Problem description>
Go through the data line by line. Copy each one holding the string "AutomationId".

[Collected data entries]

---

(** [record_automation_history]. *)
Definition record_automation_history (automation_id : AutomationId) (scheduled_for : Z)
    (status : AutomationHistoryStatus.t) (summary : str) (now : Z) :
    handler AutomationHistoryEntry.t :=
  automation ← call (WorkspaceStore.get_automation automation_id);
  _ ← throw_if (Automation.state automation == AutomationState.Archived)
        (ApplicationError.InvalidState (Text (lit "automation is archived")));
  entry ← checked (AutomationHistoryEntry.new automation_id scheduled_for now status summary);
  call (WorkspaceStore.record_automation_history entry).

(** [automation_history]. *)
Definition automation_history (automation_id : AutomationId) (after_sequence limit : Z) :
    handler (list AutomationHistoryEntry.t) :=
  _ ← lift (validate_page_limit limit);
  call (WorkspaceStore.automation_history automation_id after_sequence limit).

(** [search]. *)
Definition search (project_id : option ProjectId) (query : str) (offset limit : Z) :
    handler (Page.t WorkspaceSearchHit.t) :=
  _ ← throw_if (is_empty (trim query) || (256 <? len query) || existsb is_control query)
        (ApplicationError.InvalidInput
           (Text (lit "search query must be printable and between 1 and 256 bytes")));
  _ ← throw_if (negb (in_range 1 MAX_SEARCH_PAGE_SIZE limit) || (MAX_SEARCH_OFFSET <? offset))
        (ApplicationError.InvalidInput
           (Text (lit "search pagination is outside the supported bounds")));
  items ← call (WorkspaceStore.search project_id query offset (limit + 1));
  let has_more := limit <? Z.of_nat (length items) in
  let next_offset := saturating_add usize_max offset limit in
  mret (Page.mk (take (Z.to_nat limit) items)
          (if has_more && (next_offset <=? MAX_SEARCH_OFFSET)
           then Some (to_string next_offset) else None)).
End service.
End WorkspaceService.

---

Task response>
Definition record_automation_history (automation_id : AutomationId) (scheduled_for : Z)
Definition automation_history (automation_id : AutomationId) (after_sequence limit : Z) :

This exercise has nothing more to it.